I’ve never been a big fan of crime and mystery novels, even though one of the few authors I buy without thought whenever he releases a new title is Peter Corris. His Cliff Hardy novels have long been an impulse purchase of mine.
But then Peter is a pulp writer. A great pulp writer, and Cliff Hardy his private eye, is one of the great characters of Australian letters.
What Cliff Hardy ain’t, however, is literature. In spite of all the literary biographies he reads.
Gone Girl is literature, of that strange, unusually American type. Popular, easy to read literature that nonetheless challenges the audience to bear with it though hard times. And hard times are the leitmotif of this novel – the undoing of Nick and Amy Dunne.

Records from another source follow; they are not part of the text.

(* ===== verification/SysfileDemo.v ===== *)
(** * Witnesses for the file descriptors

    A process without open files on the file system of [FsDemo.v] makes a pipe,
    duplicates its read end and closes it again. *)

From S2P Require Import Prelude Bytes Pipe Syscall Store Bio Log Txn Storage Fs File FileSpec Sysfile SysfileSpec FsDemo.

Definition sd_user (arg0 : Z) : user :=
  mkUser 4096 100 (fun a => if a =? 104 then arg0 mod 256 else if a =? 105 then arg0 / 256 else 0).
Definition sd_0 : usys kernel :=
  mkU (replicate (Z.to_nat NOFILE) None) (sd_user 300)
    (mkK (replicate (Z.to_nat NFILE) file0) ∅ [4096; 8192] false dm_fs).
Definition sd_junk (_ : Z) : bytes := zeros 512.
Definition sd_after (m : ST (usys kernel) Z) (s : usys kernel) : usys kernel :=
  match m s with
  | Ok (_, s') => s'
  | _ => s
  end.
Definition sd_1 : usys kernel := sd_after (sys_pipe sd_junk) sd_0.
Definition sd_2 : usys kernel := mkU (x_ofile sd_1) (sd_user 0) (x_k sd_1).
Definition sd_3 : usys kernel := sd_after sys_dup sd_2.
Definition sd_4 : usys kernel := sd_after sys_close sd_3.

Lemma sd_ok : fd_ok (fun _ => 0) sd_0.
Proof.
  assert (forall f, fslot f -> file_at (x_k sd_0) f = file0) as Hat
    by (intros f Hf; unfold file_at; apply rd_replicate; exact Hf).
  assert (forall f, nfd (x_ofile sd_0) f = 0) as Hn by (intros f; reflexivity).
  assert (forall f w a, ~ pipe_end (refs (fun _ => 0) sd_0) (x_k sd_0) f w a) as Hno.
  { intros f w a (_ & Hr & _). unfold refs in Hr. rewrite Hn in Hr. lia. }
  constructor; [reflexivity | | constructor | ].
  - intros fd f Hfd Hr. unfold sd_0, x_ofile in Hr. rewrite rd_replicate in Hr by exact Hfd. done.
  - reflexivity.
  - intros f Hf. rewrite Hat by done. unfold refs. rewrite Hn. done.
  - intros f Hf _. by rewrite Hat.
  - intros f w a Hp. by destruct (Hno f w a).
  - intros f g w a Hp. by destruct (Hno f w a).
  - intros a p Hp. unfold sd_0, x_k, k_pipe in Hp. by rewrite lookup_empty in Hp.
  - intros a _. apply lookup_empty.
  - unfold sd_0, x_k, k_free. apply NoDup_cons. split; [|apply NoDup_singleton].
    rewrite list_elem_of_singleton. lia.
  - intros f Hf Hr. unfold refs in Hr. rewrite Hn in Hr. lia.
Qed.

Lemma sd_run : star (call_step no_dev_read no_dev_write sd_junk) sd_0 sd_4.
Proof.
  apply star_step with sd_1.
  { apply cs_call with (sys_pipe sd_junk) 0; [unfold file_calls; set_solver | vm_compute; reflexivity]. }
  apply star_step with sd_2; [apply cs_user|].
  apply star_step with sd_3.
  { apply cs_call with sys_dup 2; [unfold file_calls; set_solver | vm_compute; reflexivity]. }
  apply star_step with sd_4.
  { apply cs_call with sys_close 0; [unfold file_calls; set_solver | vm_compute; reflexivity]. }
  apply star_refl.
Qed.

Lemma descriptors_counted_witness :
  fd_ok (fun _ => 0) sd_4 /\
  forall fd f, 0 <= fd < NOFILE -> rd (x_ofile sd_4) fd = Some f ->
    1 <= fl_ref (file_at (x_k sd_4) f) /\ fl_type (file_at (x_k sd_4) f) <> FD_NONE /\
    (fl_type (file_at (x_k sd_4) f) = FD_PIPE ->
       exists p, k_pipe (x_k sd_4) !! fl_pipe (file_at (x_k sd_4) f) = Some p /\
         end_open (fl_writable (file_at (x_k sd_4) f)) p = true).
Proof.
  apply (descriptors_counted no_dev_read no_dev_write sd_junk (fun _ => 0) sd_0 sd_4).
  - intros f. lia.
  - exact sd_ok.
  - exact sd_run.
Defined.
(* ===== verification/ConsoleSpec.v ===== *)
(** * What the console promises

    The screen stays well formed; the ring of [console.c] implements a line
    editor on two lists, the text ready to be read and the line being edited;
    [consoleread] delivers the lines; and what is typed at the keyboard is what
    a read returns. *)

From S2P Require Import Prelude Bytes Kbd Console.

(** ** The screen *)

(** 25 rows of 80 cells, and the cursor in the first 24. *)
Record screen_ok (s : console) : Prop := {
  so_crt : lenZ (c_crt s) = 2000;
  so_pos : 0 <= c_pos s < 1920;
  so_panicked : c_panicked s = false;
}.

(** Output changes the screen and the serial line only. *)
Record same_state (s s' : console) : Prop := {
  ss_input : c_input s' = c_input s;
  ss_lock : c_lock s' = c_lock s;
  ss_locking : c_locking s' = c_locking s;
  ss_woken : c_woken s' = c_woken s;
  ss_ilock : c_ilock s' = c_ilock s;
  ss_uart : c_uart s' = c_uart s;
}.

#[export] Instance same_state_preorder : PreOrder same_state.
Proof. split; [by intros s | intros a b c [] []; split; congruence]. Qed.

(** What the serial line sends for a character. *)
Definition echo (c : Z) : bytes := if c =? BACKSPACE then [8; 32; 8] else [u8 c].

Lemma scroll_len crt pos : lenZ crt = 2000 -> 0 <= pos <= 1920 -> lenZ (scroll crt pos) = 2000.
Proof.
  unfold lenZ, scroll. intros Hl Hp.
  repeat rewrite ?length_app, ?length_take, ?length_drop, ?length_replicate. lia.
Qed.

Lemma uartputc_spec c s (Q : unit -> console -> Prop) :
  Q tt (if c_uart s then send c s else s) -> wp (uartputc c) s Q.
Proof. unfold uartputc, wp, bind, gets. intros HQ. by destruct (c_uart s). Qed.

Lemma cgaputc_spec c s : screen_ok s ->
  wp (cgaputc c) s (fun _ s' => exists crt pos, s' = set_screen crt pos s /\ screen_ok s').
Proof.
  intros [Hl Hp Hn]. unfold cgaputc. wp_steps.
  destruct (if c =? 10 then _ else _) as [crt pos] eqn:E.
  assert (lenZ crt = 2000 /\ 0 <= pos <= 1920) as [Hl' Hp'].
  { repeat case_match; simplify_eq; rewrite ?upd_lenZ; split; try done; bool_to_prop; try zlia. }
  wp_steps; [lia|]. destruct (pos / 80 >=? 24) eqn:Es; wp_steps; eexists _, _; (split; [done|]).
  - assert (1920 <= pos) by zlia. split; cbn; [|rewrite u16_small; lia | done].
    rewrite upd_lenZ. apply scroll_len; [done | lia].
  - assert (pos < 1920) by zlia. split; cbn; [by rewrite upd_lenZ | rewrite u16_small; lia | done].
Qed.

The financial collapse is the background vision of Gone Girl. The collapse of 2008, and in a wider sense the collapse of an even longer dream, the idea of the American middle class. There are few more middle class occupations than those Nick and Amy. Magazine writer and trust fund grrrl who dabbles as a designer/author of magazine quizzes. A pity about the collapse of the old media business model. (A collapse which affected Flynn personally when she lost her own magazine job in real life).
That collapse not only forces Nick and Amy back to Missouri, but holds them there, surrounding them, in the form of the all but abandoned housing development in which they fetch up. A development itself becoming increasingly abandoned with time. First by a neighbour who disappears with her three kids after losing her mortgage battle. "The living room windows still has a child's picture of a butterfly taped to it, the bright magic marker sun faded to brown." And then of course when Amy disappears too. We get such a short time to spend with Nick, before suspicion falls on him that I got to wondering very quickly whether or not Nick and Amy were doomed to fail as a couple, or whether Flynn was writing about them to describe the toll that recession and fear and the brutality of market economics can have on romance.
Amy's parents are almost caricatured as the perfect couple early on, and yet they are idyllic existence is turned upside down by poor financial choices. How much of the tension between Nick and Amy was really down to money? They seemed perfectly content while they both had secure jobs and she had money in the bank, or the trust fund. The first signs of discord appear in the wake of the layoffs at Nick’s magazine, and yet when he looks back from the vantage point of two or three years later we can see there already problems on the first anniversary.
We learn, of course, that there are other problems in this marriage, but still the wreckage of the Great Recession is the background scenery of it all . When Nick reaches Hannibal, for instance, searching for the wedding anniversary clue, we see “the glorious gilded age courthouse that now held only a chicken wing place in its basement” and head “past a series of shuttered businesses – ruined Community Banks and defunct movie houses” all while Nick muses on the end of eras. It’s hard not to think Flynn is using the framework of a murder mystery to frame a discussion of the end of American exceptionalism.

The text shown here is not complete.